**Data records**:
(** * aang: the grammar store and the ambiguity detector

    A shallow embedding of the grammar compiler's core:

    - the constructor of nonterminal symbols and [addRule], with
      [newTermRule], [newNontermRule], [ruleExists], [calcCost] and
      [ruleErr] (the second module of [unnamed/part_001]);
    - the ambiguity check: [searchPaths], [buildPaths], [findAmbiguity],
      [pairExists], [rulesToTree], [listToArray], [listsEqual],
      [diffTrees], [invertTree] and [nodesEqual] (the first module of
      [unnamed/part_001]);
    - the terminal rule sets of verbs: [newVerbSet] and
      [createVerbTerminalRule] (the second module of [src/parser/CLI.js]).

    JavaScript objects used as maps keep their keys in insertion order,
    so they are association lists here; [for ... in] walks the keys that
    are array indices first, in ascending order, and then the others in
    insertion order ([forIn]).  A property an object lacks is looked up
    in [Object.prototype] where the code reads rules by a symbol's name
    ([rulesAt]).  A [throw] is an explicit outcome, and the store a
    function mutates is passed in and handed back, also when it throws.
    Costs are JavaScript numbers: IEEE 754 binary64, with the operations
    of the standard library's [SpecFloat], which round to nearest, ties
    to even. *)

From Stdlib Require Import List String Ascii Bool Arith Lia ZArith NArith SpecFloat.
Import ListNotations.
Local Open Scope string_scope.
Local Open Scope list_scope.
Local Open Scope nat_scope.

Set Warnings "-register-all".

(** ** JavaScript objects as insertion-ordered maps *)

Section Obj.
Variable V : Type.

Definition obj := list (string * V).

(** [o[k]]: [None] is [undefined]. *)
Fixpoint get (o : obj) (k : string) : option V :=
  match o with
  | [] => None
  | (k', v) :: o' => if String.eqb k' k then Some v else get o' k
  end.

(** [o.hasOwnProperty(k)] *)
Definition hasOwnProperty (o : obj) (k : string) : bool :=
  match get o k with Some _ => true | None => false end.
(** The entries after a frame: what [on_message] does to [subs]. *)
Lemma on_message_subs h ws f :
  subs (on_message h ws f) =
  match f with
  | Parsed type (Some x) =>
      if truthy x then
        match JsMap.get ws (subs h) with
        | Some set =>
            if type_is "subscribe" type then JsMap.set ws ({[x]} ∪ set) (subs h)
            else if type_is "unsubscribe" type then JsMap.set ws (set ∖ {[x]}) (subs h)
            else subs h
        | None => subs h
        end
      else subs h
  | _ => subs h
  end.
Proof.
  destruct f as [|type [x|]]; simpl; try reflexivity.
  - destruct (truthy x) eqn:Hx; simpl.
    2:{ rewrite !andb_false_r. reflexivity. }
    rewrite !andb_true_r.
    destruct type as [t|]; simpl; [|destruct (JsMap.get ws (subs h)); reflexivity].
    unfold str_eqb.
    destruct (bool_decide_reflect (t = js "subscribe")) as [->|Hns].
    + rewrite bool_decide_false by apply subscribe_ne_unsubscribe.
      unfold do_subscribe. destruct (JsMap.get ws (subs h)) as [set|]; [|reflexivity].
      match goal with |- context [ws_send ?a ?b ?c] =>
        pose proof (ws_send_subs a b c) as Hs; destruct (ws_send a b c) end;
        simpl in *; exact Hs.
    + destruct (bool_decide_reflect (t = js "unsubscribe")) as [->|Hnu].
      * unfold do_unsubscribe. destruct (JsMap.get ws (subs h)) as [set|]; [|reflexivity].
        apply ws_send_subs.
      * destruct (JsMap.get ws (subs h)); reflexivity.
  - rewrite !andb_false_r. reflexivity.
Qed.
(** * @reach/window-splitter: the position controller

    A shallow embedding of [packages/window-splitter/src/index.tsx]: the
    helper functions at the bottom of the file and the state, the event
    handlers and the effects of [WindowSplitterContainer].

    Number model.  A JavaScript [number] is modelled by an exact rational
    ([Q]): the finite values, with exact arithmetic.  [NaN], the infinities,
    the sign of zero and binary rounding error are outside the model, hence
    a quotient is only meaningful when its divisor is not zero: the
    statements that depend on the value of [diff / size] or of
    [value / step] assume a container of non-zero size or a non-zero step.
    Equality of numbers ([===]) is numerical equality ([Qeq]), not equality
    of the representing fractions.  [null] is modelled by [None] in
    [nullable]; where the source lets a [null] reach an arithmetic or
    relational operator the model applies [ToNumber], as the language
    does. *)

From Stdlib Require Import QArith Qround Qabs ZArith List Bool String.
From Stdlib Require Import RelationClasses Lia Lqa.
Import ListNotations.

Open Scope Q_scope.

Module WindowSplitter.

(** ** Values *)

Definition number := Q.

(** [number | null] *)
Definition nullable := option number.

(** ToNumber of the language: [null] is [+0]. *)
Definition ToNumber (v : nullable) : number :=
  match v with
  | Some q => q
  | None => 0
  end.

Definition Qgtb (a b : number) : bool := negb (Qle_bool a b).
Definition Qltb (a b : number) : bool := negb (Qle_bool b a).

(** [a === b] on [number | null]. *)
Definition strictEq (a b : nullable) : bool :=
  match a, b with
  | Some x, Some y => Qeq_bool x y
  | None, None => true
  | _, _ => false
  end.

(** [a || b] where [a] is an optional number: [undefined] and [0] are falsy. *)
Definition orElse (a : option number) (b : number) : number :=
  match a with
  | Some q => if Qeq_bool q 0 then b else q
  | None => b
  end.

(** Truthiness of a number. *)
Definition truthy (a : number) : bool := negb (Qeq_bool a 0).

(** ** Helper functions of the source *)

(** [val > max ? max : val < min ? min : val].  The callers pass a number,
    except the render, which passes the stored value as it is; a [null]
    is compared as [0] and returned unchanged by the last branch. *)
Definition getAllowedValue (val : nullable) (min max : number) : nullable :=
  if Qgtb (ToNumber val) max then Some max
  else if Qltb (ToNumber val) min then Some min
  else val.
(** * XcbNativeWindow: the window-manager protocol of the XCB native window

    A shallow embedding of
    [Code/Framework/AzFramework/Platform/Common/Xcb/AzFramework/XcbNativeWindow.cpp]
    and the properties of its protocol state machine.

    The window object is a record, the connection peer (X server, window
    manager, settings registry, file system) is a second record, and every
    method is a computation that threads both and writes, in program order,
    the requests and notifications it issues.

    Left out of the embedding: the constructor, which only fetches the
    connection; the release of memory (free, the smart pointers); the
    AZ_Assert lines, which are diagnostics of builds with tracing, send no
    message and leave the object alone; the error path of libpng. *)

From Stdlib Require Import ZArith Lia Bool.
From stdpp Require Import base option list gmap strings.

Local Open Scope Z_scope.

(** ** Constants of the X protocol headers (xcb/xproto.h, xcb/xcb_image.h) *)

Definition XCB_NONE : Z := 0.
Definition XCB_EXPOSE : Z := 12.
Definition XCB_CONFIGURE_NOTIFY : Z := 22.
Definition XCB_CLIENT_MESSAGE : Z := 33.
Definition XCB_ATOM_ATOM : Z := 4.
Definition XCB_ATOM_CARDINAL : Z := 6.
Definition XCB_PROP_MODE_REPLACE : Z := 0.
Definition XCB_EVENT_MASK_STRUCTURE_NOTIFY : Z := 131072.
Definition XCB_EVENT_MASK_SUBSTRUCTURE_REDIRECT : Z := 1048576.
Definition XCB_IMAGE_FORMAT_Z_PIXMAP : Z := 2.

(** ** Constants of the translation unit (lines 25-30) *)

Definition s_XcbFormatDataSize : Z := 32.
Definition s_DefaultXcbWindowBorderWidth : Z := 4.
Definition _NET_WM_STATE_REMOVE : Z := 0.
Definition _NET_WM_STATE_ADD : Z := 1.
Definition _NET_WM_STATE_TOGGLE : Z := 2.

(** ** Fixed-width integers *)

Definition to_uint8 (z : Z) : Z := z mod 2 ^ 8.
Definition to_uint16 (z : Z) : Z := z mod 2 ^ 16.
Definition to_uint32 (z : Z) : Z := z mod 2 ^ 32.
Definition to_int16 (z : Z) : Z := (z + 2 ^ 15) mod 2 ^ 16 - 2 ^ 15.

(** A signed 32-bit result; overflow of [int] arithmetic is undefined in the
    source and has no value here. *)
Definition int_value (z : Z) : option Z :=
  if decide (- 2 ^ 31 <= z < 2 ^ 31) then Some z else None.
(** C6. The four control operations of the bridge and the facade's
    [add_recipient] return a success flag and a message on every behaviour
    of the layer below, a raised exception included: none of them raises. *)
Theorem operations_return_flag_and_message
    {W1 : Type} `{B : Backend W1} {W2 : Type} `{S : Store W2} :
  (forall (op : BackendIntegration.operation) (self : BackendIntegration.t) (w : W1),
      exists ok message self' w',
        BackendIntegration.call op (self, w) = (Returns (ok, message), (self', w')))
  /\ BackendIntegration.call BackendIntegration.StartScheduler
       = BackendIntegration.start_scheduler
  /\ BackendIntegration.call BackendIntegration.StopScheduler
       = BackendIntegration.stop_scheduler
  /\ BackendIntegration.call BackendIntegration.ProcessDueEmails
       = BackendIntegration.process_due_emails
  /\ BackendIntegration.call BackendIntegration.ScanForReplies
       = BackendIntegration.scan_for_replies
  /\ (forall (self : UIDatabase.t) (recipient_data : gmap string string) (w : W2),
        exists ok message w',
          UIDatabase.add_recipient self recipient_data w = (Returns (ok, message), w')).
Proof.
  split; [apply call_returns|].
  repeat (split; [reflexivity|]).
  apply add_recipient_returns.
Qed.

(** ** Two requests on one bridge *)

Section Interleaving.
Import BackendIntegration.
Context {W : Type} `{B : Backend W}.

Lemma run_alone_done (op : operation) (k : nat) r (sh : t * W) :
  run_alone op k (Done r) sh = (Done r, sh).
Proof. induction k as [|k IH]; [reflexivity|]. simpl. exact IH. Qed.

(** One statement of a request on its own, by the outcome of its method. *)
Lemma run_alone_advance {A : Type} (op : operation) (k : nat) (at_ : pc)
    (m : method A) (next : A -> pc) (sh : t * W) :
  step op at_ sh = advance op m next sh ->
  run_alone op (S k) at_ sh =
    match m sh with
    | (Returns a, sh') => run_alone op k (next a) sh'
    | (Raises e, sh') => (Done (false, error_prefix op +:+ str_of_exn e), sh')
    end.
Proof.
  intros Hstep. simpl. rewrite Hstep. unfold advance.
  destruct (m sh) as [[a|e] sh']; [reflexivity | apply run_alone_done].
Qed.
(** * Retail App API: a shallow embedding of [main.py] and [schemas.py]

    The request handlers of the retail backend are embedded as functions
    over an explicit document store.  Python dictionaries are finite maps
    from field names to values, [float] is IEEE binary64, [int] is [Z],
    exceptions are an [outcome], and the store is threaded through every
    handler.  The regular expressions of the store are a parameter: the
    properties hold whatever engine reads them. *)

From Stdlib Require Import ZArith NArith Ascii String List Lia.
From Stdlib Require Import PrimFloat SpecFloat FloatOps.
From stdpp Require Import base option gmap strings list fin_maps.

Local Open Scope string_scope.

(** ** Values held by documents *)

(** [bson.ObjectId]: a string of bytes, kept as the number of bytes and
    the number they spell, first byte highest.  The store hands out
    identifiers of twelve bytes; [ObjectId(text)] can give shorter ones. *)
Record ObjectId := mk_oid {
  oid_len : nat;
  oid_val : N
}.

(** The twelve-byte identifier that spells [n]. *)
Definition oid12 (n : N) : ObjectId := mk_oid 12 n.
Coercion oid12 : N >-> ObjectId.

Definition oid_eqb (a b : ObjectId) : bool :=
  Nat.eqb (oid_len a) (oid_len b) && N.eqb (oid_val a) (oid_val b).

(** A naive [datetime.datetime], kept field by field as Python does. *)
Record datetime := mk_datetime {
  year : N; month : N; day : N;
  hour : N; minute : N; second : N; microsecond : N
}.

#[warnings="-register-all"]
Inductive value :=
| VNone
| VBool (b : bool)
| VInt (n : Z)
| VFloat (x : float)
| VStr (s : string)
| VDate (t : datetime)
| VOid (o : ObjectId)
| VList (l : list value)
| VDict (d : list (string * value)).

(** A Python [dict] with text keys. *)
Abbreviation doc := (gmap string value).

Definition dict (l : list (string * value)) : doc := list_to_map l.

(** ** Exceptions *)

Inductive exn :=
| HTTPException (status_code : N) (detail : string)
| RequestValidationError (errors : list (string * string))
| ValidationError (errors : list (string * string))
| KeyError (key : string)
| OverflowError
| InvalidId
| OperationFailure (msg : string)
| NotModelled (what : string).

Inductive outcome (A : Type) :=
| Ok (a : A)
| Raise (e : exn).
Arguments Ok {A} & a.
Arguments Raise {A} e.

Definition is_Ok {A} (r : outcome A) : bool :=
  match r with Ok _ => true | Raise _ => false end.
(** Building an object over roots keeps the forest and the caches. *)
Lemma init_keeps_forest (self : ref) (px : pixels) (cs : list ref)
    (idx : option Z) (h h' : heap) :
  forest h → ancestors_cached h → h !! self = None →
  (∀ c, c ∈ cs → is_root h c) →
  __init__ self px cs idx h = Ok h' →
  forest h' ∧ ancestors_cached h'.
Proof.
  intros Hf Hc Hfresh Hroots Hinit.
  apply init_Ok in Hinit
    as (h1 & new & Hadopt & -> & _ & Hpnew & _ & _ & _ & _ & _ & Hanew & _).
  pose proof (λ y, adopt_lookup self cs h h1 y Hadopt) as Hh1.
  assert (∀ y s, h !! y = Some s →
            ∃ s', <[self := new]> h1 !! y = Some s'
              ∧ _ancestor s' = _ancestor s
              ∧ (parent s' = parent s
                 ∨ parent s = None ∧ parent s' = Some self ∧ y ∈ cs)) as Hold.
  { intros y s Hs. assert (y ≠ self) as Hne by congruence.
    rewrite lookup_insert_ne by done. rewrite Hh1, Hs.
    case_bool_decide as Hin; simpl.
    - eexists. split; [done|]. split; [done|]. right.
      destruct (Hroots y Hin) as (s' & Hs' & Hp').
      assert (s' = s) as -> by congruence. done.
    - exists s. auto. }
  assert (∀ x a n, climbs h x n a → climbs (<[self := new]> h1) x n a) as Hmono.
  { intros x a n. apply climbs_mono. intros y s Hs.
    destruct (Hold y s Hs) as (s' & Hs' & _ & [Hp | (Hp & _)]).
    - exists s'. split; [done|]. intros p. by rewrite Hp.
    - exists s'. split; [done|]. intros p. by rewrite Hp. }
  assert (is_root (<[self := new]> h1) self) as Hself
    by (exists new; by rewrite lookup_insert_eq).
  split.
  - intros y sy Hy. destruct (decide (y = self)) as [->|Hne].
    { exists 0%nat, self. split; [by eapply climbs_here | done]. }
    rewrite lookup_insert_ne in Hy by done.
    assert (is_Some (h !! y)) as [s Hs].
    { rewrite Hh1 in Hy. case_bool_decide; [|by eexists].
      destruct (h !! y); [by eexists | done]. }
    destruct (Hf y s Hs) as (n & r & Hn & (sr & Hsr & Hpr)).
    destruct (Hold r sr Hsr) as (sr' & Hsr' & _ & [Hp | (_ & Hp & _)]).
    + exists n, r. split; [by apply Hmono|].
      exists sr'. split; [done|]. congruence.
    + exists (n + 1)%nat, self. split; [|done].
      eapply climbs_trans; [by apply Hmono|].
      eapply climbs_up; [done..|]. by eapply climbs_here, lookup_insert_eq.
  - intros y sy a Hy Ha. destruct (decide (y = self)) as [->|Hne].
    { rewrite lookup_insert_eq in Hy. injection Hy as <-. congruence. }
    rewrite lookup_insert_ne in Hy by done.
    assert (is_Some (h !! y)) as [s Hs].
    { rewrite Hh1 in Hy. case_bool_decide; [|by eexists].
      destruct (h !! y); [by eexists | done]. }
    destruct (Hold y s Hs) as (s' & Hs' & Ha' & _).
    rewrite lookup_insert_ne in Hs' by done.
    assert (s' = sy) as -> by congruence.
    destruct (Hc y s a Hs) as [m Hm]; [congruence|].
    exists m. by apply Hmono.
Qed.
Definition parseUsingDirective : M ast.Node :=
  startTok <- advance ;; (* using *)
  (* the node's Functions, Operators and LibraryName *)
  r <- (If check lexer.LBRACE Then
          (* using { func1, func2 } for Type *)
          advance ;; (* { *)
          fo <- for_ (fun fo : list string * list string =>
            If ! check lexer.RBRACE &&& ! isAtEnd Then
              funcTok <- expect lexer.IDENTIFIER ;;
              (* Check for operator *)
              operators <- (If check lexer.AS Then
                              advance ;; (* as *)
                              opTok <- advance ;;
                              ret (snd fo ++ [lexer.Value opTok])
                            Else ret (snd fo)) ;;
              (If ! check lexer.RBRACE Then expect lexer.COMMA ;; ret tt
               Else ret tt) ;;
              continue_ (fst fo ++ [lexer.Value funcTok], operators)
            Else break_ fo) ([], []) ;;
          expect lexer.RBRACE ;;
          ret (fst fo, snd fo, "")
        Else
          (* using Library for Type *)
          libName <- parseUserDefinedTypeName ;;
          ret ([], [], ast.NamePath_of libName)) ;;
  let '(functions, operators, libraryName) := r in
  expectKeyword "for" ;;
  typeName <- (If check lexer.MUL Then advance ;; (* * *) ret None
               Else t <- parseTypeName ;; ret (Some t)) ;;
  (* global *)
  isGlobal <- (If check lexer.GLOBAL Then advance ;; ret true
               Else ret false) ;;
  endTok <- expect lexer.SEMICOLON ;;
  setLocation
    (ast.new ast.NodeUsingForDeclaration
       (ast.UsingForDeclaration typeName functions operators libraryName
          isGlobal))
    startTok endTok.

**What to do**: The word "Hinit" appears in some lines above. Return every one of those lines.

**Expected answer**:
  intros Hf Hc Hfresh Hroots Hinit.
  apply init_Ok in Hinit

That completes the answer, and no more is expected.